J’attends que l’horizon s’éclaircisse donc. Je reste sous la pluie, sous les nuages gris, sous ceux qui parfois s’estompent un peu, quelques rayons de soleil qui filtrent, tu y crois, et puis non revoilà une légère averse, parfois le déluge, parfois un orage qui sent si fort quand il martèle le bitume chaud. Ma vie est une salle d’attente.
15 comments
Pourvu que l’attente finisse par de belles choses <3 Je pense souvent à vous, j'espère que ça ira
Merci <3 Il faudra surtout apprendre à vivre avec
Tellement vrai ! Je déteste aussi ces rv pendant lesquels je dois la maintenir, la bloquer pour qu’on puisse faire l’examen. Je te souhaite beaucoup de courage et pense bien fort à toi et à vous.
On est d’accord, c’est les pires moments ça… Je déteste, mon fils me parle encore d’un IRM où j’ai dû lui maintenir la tête pendant qu’on le bandait alors qu’il avait peur… Je m’en veux tellement de lui imposer ces moments… Merci pour ton message, et beaucoup de courage à toi aussi <3
Merci pour ces mots très justes qui traduisent également ce que j’ai pu ressentir parfois, souvent, à chaque rendez-vous, en fait. Il est vrai qu’à certaines consultations, on se dit « ce qu’ils vont nous annoncer sera décisif pour le futur de mon enfant ». En réalité, c’est plutôt « il faut voir, on ne sait pas, on se revoit dans 6 mois pour voir l’évolution ». Et l’inquiétude reste intacte. Bon courage à vous et à votre petit guerrier.
Tu as tout à fait raison, c’est tellement ça… On suit l’évolution, c’est à la fois rassurant et angoissant… Merci pour ton message <3
En te souhaitant que ces moments d’attente deviennent de moins en moins nombreux …. plein de courage et de soutien à toi et à ton petit Chat, vous êtes si courageux tous les 2.
Merci <3 Les choses évolueront avec le temps, mais il faudra surtout apprendre à vivre avec...
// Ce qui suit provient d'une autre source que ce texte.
(* ===== verification/CatalogWf.v ===== *)
(** * Table operations keep the catalog well-formed

    And which of the answers readers get they may change. *)
From S2P Require Import Prelude Prog Models PartitionSpec GoJson Postgres World PgClient PgFacts Reads.
From S2P Require Import Catalog Wf Visibility CatalogFacts.

Section wf.
Context `{Postgres} `{GoText}.
Implicit Types (q : Seqs) (d : DB).

(** A new version of the tables relation, the rest that matters unchanged. *)
Lemma db_wf_tables q d d' :
  db_wf q d -> snapshots d' = snapshots d -> partitions d' = partitions d ->
  manifest_lists d' = manifest_lists d -> manifest_files d' = manifest_files d ->
  (forall i, has_table i d = true -> has_table i d' = true) ->
  NoDup (map t_table_id (tables d')) -> NoDup (map t_table_name (tables d')) ->
  (forall r, r ∈ tables d' -> table_wf q d r) ->
  (forall r, r ∈ partition_specs d' -> has_table (ps_table_id r) d' = true) -> db_wf q d'.
Proof.
  intros Hwf Hs Hp Hm Hf Hht Hids Hnames Ht Hsp.
  assert (Hsi : forall i, snapshot_ids i d' = snapshot_ids i d) by (intros i; unfold snapshot_ids; by rewrite Hs).
  split; try done.
  - apply Hwf.
  - intros r Hr. destruct (Ht r Hr) as (? & ? & ?). split_and!; [done..|]. unfold head_snapshot. by rewrite Hsi.
  - rewrite Hs. apply Hwf.
  - rewrite Hs. intros r Hr. destruct (wf_snapshots _ _ Hwf r Hr) as (? & ? & ?). split_and!; [done | auto |].
    unfold latest_below. by rewrite Hsi.
  - rewrite Hp. apply Hwf.
  - rewrite Hp. intros r Hr. unfold partition_wf. rewrite Hsi. by apply (wf_partitions _ _ Hwf).
  - rewrite Hm, Hs. apply Hwf.
  - rewrite Hf. intros r Hr. rewrite Hsi. by apply (wf_manifest_files _ _ Hwf).
  - rewrite Hf. apply Hwf.
  - rewrite Hf. apply Hwf.
  - rewrite Hm. unfold manifests_of. rewrite Hf. apply (wf_manifest_counts _ _ Hwf).
Qed.

Lemma has_table_update c u i d d' :
  tables d' = update_where c u (tables d) -> (forall r, t_table_id (u r) = t_table_id r) ->
  has_table i d' = has_table i d.
Proof.
  intros Ht Hu. unfold has_table. rewrite Ht. clear Ht. unfold update_where.
  induction (tables d) as [|r l IH]; [done|]. cbn. rewrite IH. destruct (c r); by rewrite ?Hu.
Qed.

(** An update of table rows that keeps ids, pointers and specs. *)
Lemma db_wf_update q c u d d' :
  db_wf q d -> tables d' = update_where c u (tables d) -> snapshots d' = snapshots d ->
  partitions d' = partitions d -> manifest_lists d' = manifest_lists d -> manifest_files d' = manifest_files d ->
  (forall r, t_table_id (u r) = t_table_id r) ->
  (forall r, t_current_snapshot_id (u r) = t_current_snapshot_id r) ->
  (forall r, t_partition_spec r <> None -> t_partition_spec (u r) <> None) ->
  NoDup (map t_table_name (tables d')) ->
  (forall r, r ∈ partition_specs d' -> has_table (ps_table_id r) d = true) -> db_wf q d'.
Proof.
  intros Hwf Ht Hs Hp Hm Hf Hid Hcur Hspec Hnames Hsp. apply (db_wf_tables q d); try done.
  - intros i. by rewrite (has_table_update c u i d d').
  - rewrite Ht, update_where_column by done. apply Hwf.
  - rewrite Ht. intros r (r0 & Hin & ->)%elem_of_update_where.
    destruct (wf_tables _ _ Hwf r0 Hin) as (? & ? & ?). destruct (c r0); [|done].
    unfold table_wf. rewrite Hid, Hcur. split_and!; auto.
  - intros r Hr. rewrite (has_table_update c u _ d d') by done. auto.
Qed.

Lemma alter_spec_wf q now q0 name spec summary r d :
  db_wf q d -> live_table name d = Some r -> db_wf q (alter_spec_db now q0 name spec summary r d).
Proof.
  intros Hwf Hr. eapply (db_wf_update q (live_named name)); try done.
  - cbn. rewrite update_where_column by done. apply Hwf.
  - intros p [Hp|Hp]%elem_of_app; [by apply Hwf|]. apply list_elem_of_singleton in Hp as ->. cbn.
    apply (has_table_id name). unfold table_id. by rewrite Hr.
Qed.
C’est un très bel article qui me rend malheureusement bien triste pour toi. Plein de pensées <3
Merci beaucoup <3
Ton article est très émouvant, tout y est dit. Je te souhaite de ne plus attendre (au sens figuré, je sais bien que les salles d’attentes sont inévitables pour vous) et de profiter de ta vie comme elle est. Ou en tout cas d’attendre tout en profitant de ta vie. On ressent tellement d’amour pour ton fils dans tes articles.
Merci beaucoup Elise <3
J’ai découvert ton blog il y a peu de temps, et tes textes m’ont souvent beaucoup émue. On ressent tout l’amour que tu as pour ton petit chat, et toute la détresse aussi d’une maman qui aurait souhaité que les choses se passent différemment. Je ne peux que t’envoyer des tonnes de pensées et de courage. J’espère que vous arrivez malgré tout à trouver des moments de bonheur en famille.